▸ Task inputs
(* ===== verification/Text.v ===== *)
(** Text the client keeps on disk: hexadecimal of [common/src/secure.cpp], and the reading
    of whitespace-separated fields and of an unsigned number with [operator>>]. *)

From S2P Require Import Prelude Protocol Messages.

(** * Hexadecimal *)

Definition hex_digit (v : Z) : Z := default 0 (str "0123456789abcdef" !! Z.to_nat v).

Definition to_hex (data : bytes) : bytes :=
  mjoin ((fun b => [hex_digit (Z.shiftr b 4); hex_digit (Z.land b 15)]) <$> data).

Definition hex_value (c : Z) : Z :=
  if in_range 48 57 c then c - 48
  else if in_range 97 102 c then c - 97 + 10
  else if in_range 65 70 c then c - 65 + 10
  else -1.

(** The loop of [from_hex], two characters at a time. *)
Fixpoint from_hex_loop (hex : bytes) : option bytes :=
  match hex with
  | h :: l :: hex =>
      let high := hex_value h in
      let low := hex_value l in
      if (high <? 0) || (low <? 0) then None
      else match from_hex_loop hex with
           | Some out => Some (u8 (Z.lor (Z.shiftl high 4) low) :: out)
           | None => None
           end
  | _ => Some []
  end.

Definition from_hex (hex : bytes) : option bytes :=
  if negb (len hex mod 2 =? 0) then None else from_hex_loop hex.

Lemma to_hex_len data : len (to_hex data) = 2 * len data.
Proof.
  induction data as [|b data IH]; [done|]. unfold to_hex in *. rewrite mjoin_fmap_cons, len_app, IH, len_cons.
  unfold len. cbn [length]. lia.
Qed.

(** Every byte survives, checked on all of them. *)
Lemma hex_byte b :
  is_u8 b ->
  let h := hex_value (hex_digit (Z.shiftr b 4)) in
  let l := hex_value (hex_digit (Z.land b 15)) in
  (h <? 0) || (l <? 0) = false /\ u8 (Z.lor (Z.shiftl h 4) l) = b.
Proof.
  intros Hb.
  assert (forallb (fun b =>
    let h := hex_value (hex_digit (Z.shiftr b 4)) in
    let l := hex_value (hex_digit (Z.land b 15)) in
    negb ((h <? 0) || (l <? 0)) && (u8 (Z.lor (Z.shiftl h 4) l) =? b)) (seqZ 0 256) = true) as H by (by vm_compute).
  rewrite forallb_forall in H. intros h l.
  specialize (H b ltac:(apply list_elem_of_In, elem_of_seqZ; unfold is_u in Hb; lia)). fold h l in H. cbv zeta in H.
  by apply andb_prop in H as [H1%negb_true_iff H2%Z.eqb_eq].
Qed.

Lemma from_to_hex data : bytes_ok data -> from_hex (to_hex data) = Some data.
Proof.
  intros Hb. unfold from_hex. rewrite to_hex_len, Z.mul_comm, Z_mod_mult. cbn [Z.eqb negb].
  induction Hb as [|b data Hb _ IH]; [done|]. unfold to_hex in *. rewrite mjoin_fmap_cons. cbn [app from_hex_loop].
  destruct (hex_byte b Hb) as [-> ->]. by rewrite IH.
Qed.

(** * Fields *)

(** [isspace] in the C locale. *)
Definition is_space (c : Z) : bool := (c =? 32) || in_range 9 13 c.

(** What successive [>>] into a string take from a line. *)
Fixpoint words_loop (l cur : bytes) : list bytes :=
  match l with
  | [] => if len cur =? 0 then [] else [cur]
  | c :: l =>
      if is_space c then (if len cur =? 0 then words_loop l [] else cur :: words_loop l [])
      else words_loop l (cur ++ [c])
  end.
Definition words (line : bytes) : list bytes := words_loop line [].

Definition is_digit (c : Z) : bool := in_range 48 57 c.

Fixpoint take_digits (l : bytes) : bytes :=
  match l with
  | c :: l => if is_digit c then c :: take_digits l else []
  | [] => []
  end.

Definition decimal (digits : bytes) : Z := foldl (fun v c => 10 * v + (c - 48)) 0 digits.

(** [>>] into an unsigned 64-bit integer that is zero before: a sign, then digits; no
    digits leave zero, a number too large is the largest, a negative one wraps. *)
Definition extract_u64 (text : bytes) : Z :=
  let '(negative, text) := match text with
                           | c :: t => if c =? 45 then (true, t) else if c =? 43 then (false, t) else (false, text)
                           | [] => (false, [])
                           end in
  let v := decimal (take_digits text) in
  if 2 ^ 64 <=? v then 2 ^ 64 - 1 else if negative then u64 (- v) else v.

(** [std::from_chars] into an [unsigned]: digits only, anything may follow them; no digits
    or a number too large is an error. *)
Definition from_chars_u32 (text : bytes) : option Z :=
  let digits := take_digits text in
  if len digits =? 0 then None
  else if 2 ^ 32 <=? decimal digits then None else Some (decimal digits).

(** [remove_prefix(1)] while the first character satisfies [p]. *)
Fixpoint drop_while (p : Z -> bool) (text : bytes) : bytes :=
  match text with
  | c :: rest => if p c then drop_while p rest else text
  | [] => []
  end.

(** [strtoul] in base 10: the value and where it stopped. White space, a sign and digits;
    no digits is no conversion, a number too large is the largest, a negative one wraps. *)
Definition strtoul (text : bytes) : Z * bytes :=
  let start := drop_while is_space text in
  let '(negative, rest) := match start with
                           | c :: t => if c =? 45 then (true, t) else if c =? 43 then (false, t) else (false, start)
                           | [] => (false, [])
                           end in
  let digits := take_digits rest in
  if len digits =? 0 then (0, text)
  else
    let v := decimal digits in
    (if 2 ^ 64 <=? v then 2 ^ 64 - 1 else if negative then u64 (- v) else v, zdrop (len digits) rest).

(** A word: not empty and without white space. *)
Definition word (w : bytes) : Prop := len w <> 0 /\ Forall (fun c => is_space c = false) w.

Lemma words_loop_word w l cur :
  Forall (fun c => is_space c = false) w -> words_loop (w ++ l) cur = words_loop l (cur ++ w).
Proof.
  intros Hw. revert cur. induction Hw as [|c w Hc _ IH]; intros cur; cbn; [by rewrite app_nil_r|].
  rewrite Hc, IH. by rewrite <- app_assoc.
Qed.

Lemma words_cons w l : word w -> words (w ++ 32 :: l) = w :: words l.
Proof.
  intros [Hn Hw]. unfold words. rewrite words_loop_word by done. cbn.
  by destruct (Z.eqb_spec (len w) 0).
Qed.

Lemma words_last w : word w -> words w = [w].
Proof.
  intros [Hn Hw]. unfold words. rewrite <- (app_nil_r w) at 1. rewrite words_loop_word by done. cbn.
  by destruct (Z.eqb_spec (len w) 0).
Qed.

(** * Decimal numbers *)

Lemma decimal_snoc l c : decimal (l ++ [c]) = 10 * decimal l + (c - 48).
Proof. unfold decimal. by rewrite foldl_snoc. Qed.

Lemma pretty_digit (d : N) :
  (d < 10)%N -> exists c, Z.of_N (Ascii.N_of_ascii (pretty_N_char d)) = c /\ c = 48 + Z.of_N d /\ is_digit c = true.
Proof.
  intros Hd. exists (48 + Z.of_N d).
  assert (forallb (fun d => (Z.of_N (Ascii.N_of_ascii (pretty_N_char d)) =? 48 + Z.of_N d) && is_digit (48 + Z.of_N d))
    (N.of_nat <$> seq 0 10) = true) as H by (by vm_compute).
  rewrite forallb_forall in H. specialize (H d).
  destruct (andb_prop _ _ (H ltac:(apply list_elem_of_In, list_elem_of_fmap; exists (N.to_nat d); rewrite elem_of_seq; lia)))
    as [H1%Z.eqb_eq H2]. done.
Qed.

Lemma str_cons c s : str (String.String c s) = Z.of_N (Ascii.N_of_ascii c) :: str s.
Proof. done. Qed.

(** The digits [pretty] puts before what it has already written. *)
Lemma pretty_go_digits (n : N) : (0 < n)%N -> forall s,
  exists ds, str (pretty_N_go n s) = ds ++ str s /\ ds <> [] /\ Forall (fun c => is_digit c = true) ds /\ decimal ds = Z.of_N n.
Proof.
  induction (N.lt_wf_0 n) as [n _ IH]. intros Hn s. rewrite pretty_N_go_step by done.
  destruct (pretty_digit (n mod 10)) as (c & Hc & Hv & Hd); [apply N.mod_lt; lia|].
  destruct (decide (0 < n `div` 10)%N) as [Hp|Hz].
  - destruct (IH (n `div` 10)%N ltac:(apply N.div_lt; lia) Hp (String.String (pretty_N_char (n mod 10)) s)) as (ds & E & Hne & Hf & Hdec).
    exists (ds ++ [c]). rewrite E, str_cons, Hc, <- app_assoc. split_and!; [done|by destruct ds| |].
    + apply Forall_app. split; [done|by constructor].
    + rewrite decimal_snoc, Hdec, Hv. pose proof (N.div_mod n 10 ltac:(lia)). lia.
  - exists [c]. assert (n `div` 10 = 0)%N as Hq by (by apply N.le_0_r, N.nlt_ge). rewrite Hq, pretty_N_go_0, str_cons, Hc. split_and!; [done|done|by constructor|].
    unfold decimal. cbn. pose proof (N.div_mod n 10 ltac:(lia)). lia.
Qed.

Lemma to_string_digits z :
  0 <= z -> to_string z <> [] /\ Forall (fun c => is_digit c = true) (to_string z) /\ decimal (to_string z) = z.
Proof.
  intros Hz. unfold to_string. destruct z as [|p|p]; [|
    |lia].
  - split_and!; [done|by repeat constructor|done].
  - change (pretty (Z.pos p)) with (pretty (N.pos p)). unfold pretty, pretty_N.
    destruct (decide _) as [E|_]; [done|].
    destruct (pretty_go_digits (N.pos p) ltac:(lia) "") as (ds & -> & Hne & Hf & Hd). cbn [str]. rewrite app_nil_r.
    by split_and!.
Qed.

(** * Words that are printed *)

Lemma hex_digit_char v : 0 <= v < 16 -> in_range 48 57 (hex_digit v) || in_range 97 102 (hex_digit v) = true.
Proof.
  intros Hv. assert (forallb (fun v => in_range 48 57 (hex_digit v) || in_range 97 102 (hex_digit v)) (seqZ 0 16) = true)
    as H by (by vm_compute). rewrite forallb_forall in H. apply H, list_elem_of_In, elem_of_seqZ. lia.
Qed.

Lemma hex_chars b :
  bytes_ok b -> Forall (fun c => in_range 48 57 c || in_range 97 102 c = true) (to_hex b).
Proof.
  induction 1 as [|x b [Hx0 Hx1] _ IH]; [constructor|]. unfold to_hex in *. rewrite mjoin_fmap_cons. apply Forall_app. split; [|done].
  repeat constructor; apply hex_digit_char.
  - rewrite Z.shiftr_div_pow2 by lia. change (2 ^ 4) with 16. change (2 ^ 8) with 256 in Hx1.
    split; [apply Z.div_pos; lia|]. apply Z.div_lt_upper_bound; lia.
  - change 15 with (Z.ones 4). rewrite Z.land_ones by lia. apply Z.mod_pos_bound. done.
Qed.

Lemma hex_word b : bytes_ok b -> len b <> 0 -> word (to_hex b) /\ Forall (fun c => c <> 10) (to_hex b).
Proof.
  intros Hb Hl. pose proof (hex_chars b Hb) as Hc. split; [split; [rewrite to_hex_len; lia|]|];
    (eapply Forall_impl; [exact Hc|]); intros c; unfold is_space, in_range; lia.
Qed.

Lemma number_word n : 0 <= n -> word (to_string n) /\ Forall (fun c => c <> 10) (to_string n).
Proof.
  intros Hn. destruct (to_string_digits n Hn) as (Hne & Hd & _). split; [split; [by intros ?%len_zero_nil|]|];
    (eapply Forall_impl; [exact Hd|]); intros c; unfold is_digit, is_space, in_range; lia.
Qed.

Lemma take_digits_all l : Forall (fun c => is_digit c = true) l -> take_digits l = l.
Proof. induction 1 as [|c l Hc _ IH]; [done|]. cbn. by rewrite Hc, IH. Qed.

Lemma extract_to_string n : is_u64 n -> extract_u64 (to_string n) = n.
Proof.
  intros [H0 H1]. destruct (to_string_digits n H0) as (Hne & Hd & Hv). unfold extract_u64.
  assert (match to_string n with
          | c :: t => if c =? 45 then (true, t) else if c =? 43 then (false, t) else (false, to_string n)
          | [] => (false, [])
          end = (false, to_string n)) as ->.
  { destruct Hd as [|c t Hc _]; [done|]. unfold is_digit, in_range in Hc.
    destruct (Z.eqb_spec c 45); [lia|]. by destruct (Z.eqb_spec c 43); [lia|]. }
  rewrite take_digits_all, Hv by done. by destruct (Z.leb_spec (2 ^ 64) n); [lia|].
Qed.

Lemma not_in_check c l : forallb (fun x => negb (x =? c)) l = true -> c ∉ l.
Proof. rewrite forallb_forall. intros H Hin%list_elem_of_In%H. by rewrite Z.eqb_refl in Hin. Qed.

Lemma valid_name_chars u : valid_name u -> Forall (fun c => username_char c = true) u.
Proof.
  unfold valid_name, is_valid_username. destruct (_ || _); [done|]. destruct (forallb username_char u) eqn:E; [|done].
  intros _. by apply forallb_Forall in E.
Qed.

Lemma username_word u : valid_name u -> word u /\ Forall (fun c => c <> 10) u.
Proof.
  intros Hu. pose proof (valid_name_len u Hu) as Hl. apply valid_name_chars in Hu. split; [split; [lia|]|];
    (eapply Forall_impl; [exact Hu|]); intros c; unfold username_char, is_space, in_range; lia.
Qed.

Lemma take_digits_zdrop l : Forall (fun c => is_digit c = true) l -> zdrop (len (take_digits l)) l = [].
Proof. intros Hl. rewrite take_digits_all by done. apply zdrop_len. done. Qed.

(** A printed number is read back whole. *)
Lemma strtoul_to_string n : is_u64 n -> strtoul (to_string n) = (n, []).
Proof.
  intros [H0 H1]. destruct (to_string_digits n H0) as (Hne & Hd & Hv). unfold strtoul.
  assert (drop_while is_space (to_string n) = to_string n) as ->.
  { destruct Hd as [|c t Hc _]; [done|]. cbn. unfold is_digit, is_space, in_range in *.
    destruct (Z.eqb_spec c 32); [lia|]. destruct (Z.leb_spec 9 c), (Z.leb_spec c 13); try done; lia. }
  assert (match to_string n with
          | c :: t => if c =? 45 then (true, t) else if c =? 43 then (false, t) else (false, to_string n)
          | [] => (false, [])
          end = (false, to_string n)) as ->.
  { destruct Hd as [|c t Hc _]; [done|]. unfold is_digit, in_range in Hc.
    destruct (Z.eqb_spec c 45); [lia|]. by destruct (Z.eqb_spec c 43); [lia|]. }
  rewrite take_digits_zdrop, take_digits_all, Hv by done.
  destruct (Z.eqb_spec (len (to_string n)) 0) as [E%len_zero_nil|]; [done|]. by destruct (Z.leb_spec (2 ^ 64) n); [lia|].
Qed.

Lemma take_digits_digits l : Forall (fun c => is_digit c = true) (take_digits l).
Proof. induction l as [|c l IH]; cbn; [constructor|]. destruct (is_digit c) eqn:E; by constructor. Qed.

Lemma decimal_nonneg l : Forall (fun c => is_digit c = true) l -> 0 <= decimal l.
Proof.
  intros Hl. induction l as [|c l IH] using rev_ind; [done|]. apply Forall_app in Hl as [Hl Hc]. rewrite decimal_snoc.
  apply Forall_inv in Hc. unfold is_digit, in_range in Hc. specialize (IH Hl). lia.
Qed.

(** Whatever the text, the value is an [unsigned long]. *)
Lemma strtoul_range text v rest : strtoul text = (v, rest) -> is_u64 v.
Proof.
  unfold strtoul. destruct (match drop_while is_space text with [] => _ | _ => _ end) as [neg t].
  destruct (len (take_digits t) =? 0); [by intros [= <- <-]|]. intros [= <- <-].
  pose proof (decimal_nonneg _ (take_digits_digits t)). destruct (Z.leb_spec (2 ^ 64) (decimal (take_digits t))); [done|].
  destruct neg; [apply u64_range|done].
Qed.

▸ Action item
The lines above, from the first through the one containing "(** * Hexadecimal *)", must be restated word for word, with nothing added.

▸ Solution
(* ===== verification/Text.v ===== *)
(** Text the client keeps on disk: hexadecimal of [common/src/secure.cpp], and the reading
    of whitespace-separated fields and of an unsigned number with [operator>>]. *)

From S2P Require Import Prelude Protocol Messages.

(** * Hexadecimal *)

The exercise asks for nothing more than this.